The 26-year-old Dutch designer, who has been interested in shoemaking since he was 15 because “I wanted to wear heels, but there weren’t that many heels in my size,” said the idea for his master’s graduate collection was beyond Shoes. .

“The shoes are not there to be shoes, but rather as a tool that changes your posture. He was based on the concept that form follows function. So I removed all the unnecessary things from the shoes.

“I am a shoemaker. I know how to make proper shoes. This collection for me was a very interesting new process. I used completely different techniques with milling, laser cutting, and water jet cutting. That’s why they look so abstract,” explained Vaessen, who hails from Arnhem.

He added that these shoes were originally made for his alter ego, Brave Hendrik, who lives in the 2070s. The title of his graduate collection is “Brave Hendrik’s New Identities.”

“It is a world where you no longer have anything and where you only have your body, and how do you identify yourself if you have nothing? So you have to identify yourself through your posture. And that’s why I used to make these shoes for myself because I really had to research how I wanted to do something with my body,” she said.

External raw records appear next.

(* ===== verification/Programs.v ===== *)
(** * Asynchronous programs

    The functions of the repository are [async] functions: between two [await]s
    other handlers run.  They are translated into [prog], a tree with one node
    per effect (an SQL statement, a publication, an acknowledgement, a sleep),
    whose continuation receives the value or the error that the effect
    produced; [throw], [try/catch] and [try/finally] are functions on trees.

    Programs are generic in their effects.  A meaning of the effects on a state
    is an instance of [Semantics]; [run] executes a program, [wp] is its
    weakest-precondition logic, and [holds] the logic of which that and the
    logics of other files are instances. *)
From S2P Require Import Prelude.
#[local] Open Scope stdpp_scope.

(** ** Programs over a signature of operations *)

Section prog.
Context {O : Type} {answer : O -> Type}.

Inductive prog (R : Type) : Type :=
| Ret (r : R)
| Throw (e : js_err)
| Vis (o : O) (k : res js_err (answer o) -> prog R).
#[global] Arguments Ret {R} r.
#[global] Arguments Throw {R} e.
#[global] Arguments Vis {R} o k.

(** Continue with a value, propagate a thrown error. *)
Definition of_res {A} (r : res js_err A) : prog A :=
  match r with Ok a => Ret a | Err e => Throw e end.

(** [await op] *)
Definition call (o : O) : prog (answer o) := Vis o of_res.

Fixpoint bind {A B} (p : prog A) (f : A -> prog B) : prog B :=
  match p with
  | Ret a => f a
  | Throw e => Throw e
  | Vis o k => Vis o (fun x => bind (k x) f)
  end.

(** [try { p } catch (e) { h(e) }] *)
Fixpoint try_catch {A} (p : prog A) (h : js_err -> prog A) : prog A :=
  match p with
  | Ret a => Ret a
  | Throw e => h e
  | Vis o k => Vis o (fun x => try_catch (k x) h)
  end.

(** [try { p } finally { q }] *)
Fixpoint try_finally {A} (p : prog A) (q : prog unit) : prog A :=
  match p with
  | Ret a => bind q (fun _ => Ret a)
  | Throw e => bind q (fun _ => Throw e)
  | Vis o k => Vis o (fun x => try_finally (k x) q)
  end.
End prog.
Arguments prog {O} answer R.

Declare Scope prog_scope.
Delimit Scope prog_scope with prog.
Notation "'let!' x ':=' p 'in' q" := (bind p (fun x => q))
  (at level 10, x pattern, p at level 200, q at level 200) : prog_scope.
Notation "p ;;; q" := (bind p (fun _ => q))
  (at level 100, q at level 200, right associativity) : prog_scope.
#[global] Open Scope prog_scope.

(** ** Program logics *)

(** A logic for programs, with states [S]: what has to hold before an effect so
    that what holds of its answer and the next state does. *)
Definition transformer {O} (answer : O -> Type) (S : Type) : Type :=
  S -> forall o, (res js_err (answer o) -> S -> Prop) -> Prop.

Class Monotone {O} {answer : O -> Type} {S} (T : transformer answer S) : Prop :=
  monotone s o (Φ Ψ : res js_err (answer o) -> S -> Prop) :
    (forall x s', Φ x s' -> Ψ x s') -> T s o Φ -> T s o Ψ.

Section logic.
Context {O : Type} {answer : O -> Type} {S : Type} (T : transformer answer S) `{!Monotone T}.

(** From the state [s], the program runs within [T], and its result and last
    state satisfy [Φ]. *)
Fixpoint holds {R} (p : prog answer R) (Φ : res js_err R -> S -> Prop) (s : S) : Prop :=
  match p with
  | Ret r => Φ (Ok r) s
  | Throw e => Φ (Err e) s
  | Vis o k => T s o (fun x s' => holds (k x) Φ s')
  end.

Lemma holds_mono {R} (p : prog answer R) (Φ Ψ : res js_err R -> S -> Prop) s :
  (forall r s, Φ r s -> Ψ r s) -> holds p Φ s -> holds p Ψ s.
Proof.
  intros HΦ. revert s. induction p as [r|e|o k IH]; intros s; simpl; [by apply HΦ..|].
  apply monotone. intros x s'. apply IH.
Qed.

Lemma holds_bind {R R'} (p : prog answer R) (f : R -> prog answer R') Φ s :
  holds p (fun r s' => match r with Ok a => holds (f a) Φ s' | Err e => Φ (Err e) s' end) s ->
  holds (bind p f) Φ s.
Proof.
  revert s. induction p as [r|e|o k IH]; intros s; simpl; [done..|].
  apply monotone. intros x s'. apply IH.
Qed.

Lemma holds_try_catch {R} (p : prog answer R) h Φ s :
  holds p (fun r s' => match r with Ok a => Φ (Ok a) s' | Err e => holds (h e) Φ s' end) s ->
  holds (try_catch p h) Φ s.
Proof.
  revert s. induction p as [r|e|o k IH]; intros s; simpl; [done..|].
  apply monotone. intros x s'. apply IH.
Qed.

Lemma holds_try_finally {R} (p : prog answer R) (q : prog answer unit) Φ s :
  holds p (fun r s' => holds q (fun x s'' =>
      match x with Ok _ => Φ r s'' | Err e => Φ (Err e) s'' end) s') s ->
  holds (try_finally p q) Φ s.
Proof.
  revert s. induction p as [r|e|o k IH]; intros s; simpl.
  - intros Hq. apply holds_bind. eapply holds_mono; [|exact Hq]. by intros [] ?.
  - intros Hq. apply holds_bind. eapply holds_mono; [|exact Hq]. by intros [] ?.
  - apply monotone. intros x s'. apply IH.
Qed.
End logic.

(** ** Execution *)

(** What an effect does to a state of [W], under a choice of the environment. *)
Class Semantics {O} (answer : O -> Type) (C W : Type) : Type :=
  perform : C -> forall o : O, W -> res js_err (answer o) * W.

Section execution.
Context {O : Type} {answer : O -> Type} {C W : Type} `{!Semantics answer C W}.

(** One handler alone, under the choices [cs 0], [cs 1], ... *)
Fixpoint run {R} (p : prog answer R) (cs : nat -> C) (w : W)
  : res js_err R * W * (nat -> C) :=
  match p with
  | Ret r => (Ok r, w, cs)
  | Throw e => (Err e, w, cs)
  | Vis o k => let '(x, w') := perform (cs 0%nat) o w in run (k x) (fun n => cs (S n)) w'
  end.

(** The first [n] effects: what is left of the program, and the state. *)
Fixpoint run_for {R} (n : nat) (p : prog answer R) (cs : nat -> C) (w : W) : prog answer R * W :=
  match n, p with
  | S n, Vis o k =>
      let '(x, w') := perform (cs 0%nat) o w in run_for n (k x) (fun i => cs (S i)) w'
  | _, _ => (p, w)
  end.

(** [wp G p Q w]: whatever the environment chooses within [G], [p] ends, and
    its result and final state satisfy [Q]. *)
Definition wp_step (G : O -> C -> Prop) : transformer answer W := fun w o Q =>
  forall c, G o c -> let '(x, w') := perform c o w in Q x w'.

#[global] Instance wp_step_monotone G : Monotone (wp_step G).
Proof.
  intros w o Q Q' HQ Hw c Hc. specialize (Hw c Hc). destruct (perform c o w). by apply HQ.
Qed.

Definition wp {R} (G : O -> C -> Prop) (p : prog answer R)
    (Q : res js_err R -> W -> Prop) (w : W) : Prop := holds (wp_step G) p Q w.

(** Every failure may happen. *)
Definition any_choice : O -> C -> Prop := fun _ _ => True.

(** Each choice of a run is within [G] for the effect it is made at. *)
Fixpoint conforms {R} (G : O -> C -> Prop) (p : prog answer R) (cs : nat -> C)
    (w : W) : Prop :=
  match p with
  | Vis o k => G o (cs 0%nat) /\
      let '(x, w') := perform (cs 0%nat) o w in conforms G (k x) (fun n => cs (S n)) w'
  | _ => True
  end.

(** The same, of choices that are within [G] for every effect. *)
Definition within (G : O -> C -> Prop) (cs : nat -> C) : Prop :=
  forall n o, G o (cs n).

Lemma within_conforms {R} G (p : prog answer R) cs w : within G cs -> conforms G p cs w.
Proof.
  revert cs w. induction p as [r|e|o k IH]; intros cs w HG; simpl; [done..|].
  split; [apply HG|]. destruct (perform (cs 0%nat) o w). apply IH. intros n. apply HG.
Qed.

Lemma wp_conforms {R} (G : O -> C -> Prop) (p : prog answer R) Q w cs :
  conforms G p cs w -> wp G p Q w -> let '(r, w', _) := run p cs w in Q r w'.
Proof.
  revert cs w. induction p as [r|e|o k IH]; intros cs w HG Hp; simpl in *; [done..|].
  destruct HG as [HG Hr]. specialize (Hp (cs 0%nat) HG).
  destruct (perform (cs 0%nat) o w) as [x w']. by apply IH.
Qed.

Lemma wp_run {R} (G : O -> C -> Prop) (p : prog answer R) Q w cs :
  within G cs -> wp G p Q w -> let '(r, w', _) := run p cs w in Q r w'.
Proof. intros HG. by apply wp_conforms, within_conforms. Qed.

(** A run whose first choice is named. *)
Lemma wp_call_conforms {R} (G : O -> C -> Prop) o (f : answer o -> prog answer R) Q w cs :
  conforms G (bind (call o) f) cs w ->
  match perform (cs 0%nat) o w with
  | (Ok a, w') => wp G (f a) Q w'
  | (Err e, w') => Q (Err e) w'
  end ->
  let '(r, w', _) := run (bind (call o) f) cs w in Q r w'.
Proof.
  simpl. intros [_ HG] Hf. destruct (perform (cs 0%nat) o w) as [[a|e] w']; [|exact Hf].
  by apply (wp_conforms G).
Qed.

Lemma wp_call_first {R} (G : O -> C -> Prop) o (f : answer o -> prog answer R) Q w cs :
  within G cs ->
  match perform (cs 0%nat) o w with
  | (Ok a, w') => wp G (f a) Q w'
  | (Err e, w') => Q (Err e) w'
  end ->
  let '(r, w', _) := run (bind (call o) f) cs w in Q r w'.
Proof. intros HG. by apply wp_call_conforms, within_conforms. Qed.

Lemma wp_mono {R} G (p : prog answer R) (Q Q' : res js_err R -> W -> Prop) w :
  (forall r w, Q r w -> Q' r w) -> wp G p Q w -> wp G p Q' w.
Proof. exact (holds_mono _ p Q Q' w). Qed.

Lemma wp_bind {R S} G (p : prog answer R) (f : R -> prog answer S) Q w :
  wp G p (fun r w' => match r with Ok a => wp G (f a) Q w' | Err e => Q (Err e) w' end) w ->
  wp G (bind p f) Q w.
Proof. exact (holds_bind _ p f Q w). Qed.

Lemma wp_try_catch {R} G (p : prog answer R) h Q w :
  wp G p (fun r w' => match r with Ok a => Q (Ok a) w' | Err e => wp G (h e) Q w' end) w ->
  wp G (try_catch p h) Q w.
Proof. exact (holds_try_catch _ p h Q w). Qed.

Lemma wp_try_finally {R} G (p : prog answer R) (q : prog answer unit) Q w :
  wp G p (fun r w' => wp G q (fun x w'' =>
            match x with Ok _ => Q r w'' | Err e => Q (Err e) w'' end) w') w ->
  wp G (try_finally p q) Q w.
Proof. exact (holds_try_finally _ p q Q w). Qed.

(** One effect at a time. *)
Lemma wp_call {R} G o (f : answer o -> prog answer R) Q w :
  (forall c, G o c ->
     match perform c o w with
     | (Ok a, w') => wp G (f a) Q w'
     | (Err e, w') => Q (Err e) w'
     end) ->
  wp G (bind (call o) f) Q w.
Proof.
  intros Hf c Hc. specialize (Hf c Hc). simpl.
  by destruct (perform c o w) as [[a|e] w'].
Qed.

Lemma wp_call_last G o Q w :
  (forall c, G o c -> let '(r, w') := perform c o w in Q r w') -> wp G (call o) Q w.
Proof.
  intros Hf c Hc. specialize (Hf c Hc). simpl.
  by destruct (perform c o w) as [[a|e] w'].
Qed.

Lemma run_bind {R S} (p : prog answer R) (f : R -> prog answer S) cs w :
  run (bind p f) cs w =
  let '(r, w', cs') := run p cs w in
  match r with Ok a => run (f a) cs' w' | Err e => (Err e, w', cs') end.
Proof.
  revert cs w. induction p as [r|e|o k IH]; intros cs w; simpl; [done..|].
  destruct (perform (cs 0%nat) o w). apply IH.
Qed.
End execution.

“Brave Hendrik in Dutch means a person who sticks to the rules and will never step out of line. But in English, the word brave means courage and heroism… It just makes you brave to get out of those rules of society. That’s why his name comes to mind. Also, Hendrik is my name on my passport,” he added.

When asked why he chose wood as his main material, Vaessen said it didn’t occur to him at first that it was a nod to his Dutch heritage, even though the country’s most famous shoes, clogs, are made from wood.

“It’s quite amusing to see my heritage creep into my work. The choice of materials had to do with functionality. I needed something strong but light. That’s why I worked with aluminum, wood and leather,” he said.

A look at Dirk Vaessen's graduate collection

A look at Dirk Vaessen’s graduate collection
James Reese/Courtesy

To ensure the models could comfortably walk the runway, Vaessen practiced on them, eventually becoming a model for their lineup.

“The shoes really ask you to adapt and work with the shoes instead of the shoes working with you. I always ask my models if they are comfortable. If not, we will find another way. That’s why I was also walking on one of the shoes because those were the most complicated. I was like, ‘OK, this is about my alter ego. If I’m pushing people down the catwalk with difficult steps, maybe I should be a part of that too,” she said.

Before attending London College of Fashion, Vaessen earned a bachelor’s degree in product design from ArtEZ University of the Arts, where he also served as a professor of footwear development after graduating in 2019 until last December.

Following the viral debut, the designer said he wants to continue creating conceptual works in the Netherlands, rather than London.

“I don’t see myself as a ‘fashion’ fashion designer. I’m more like a narrator. I don’t just do it through footwear, but also through masks and through self-inflating objects. I think I’ll go further with the concept I’m working on right now, and then see how I can also change posture through other things around the human body and create shoes along the way,” Vaessen said.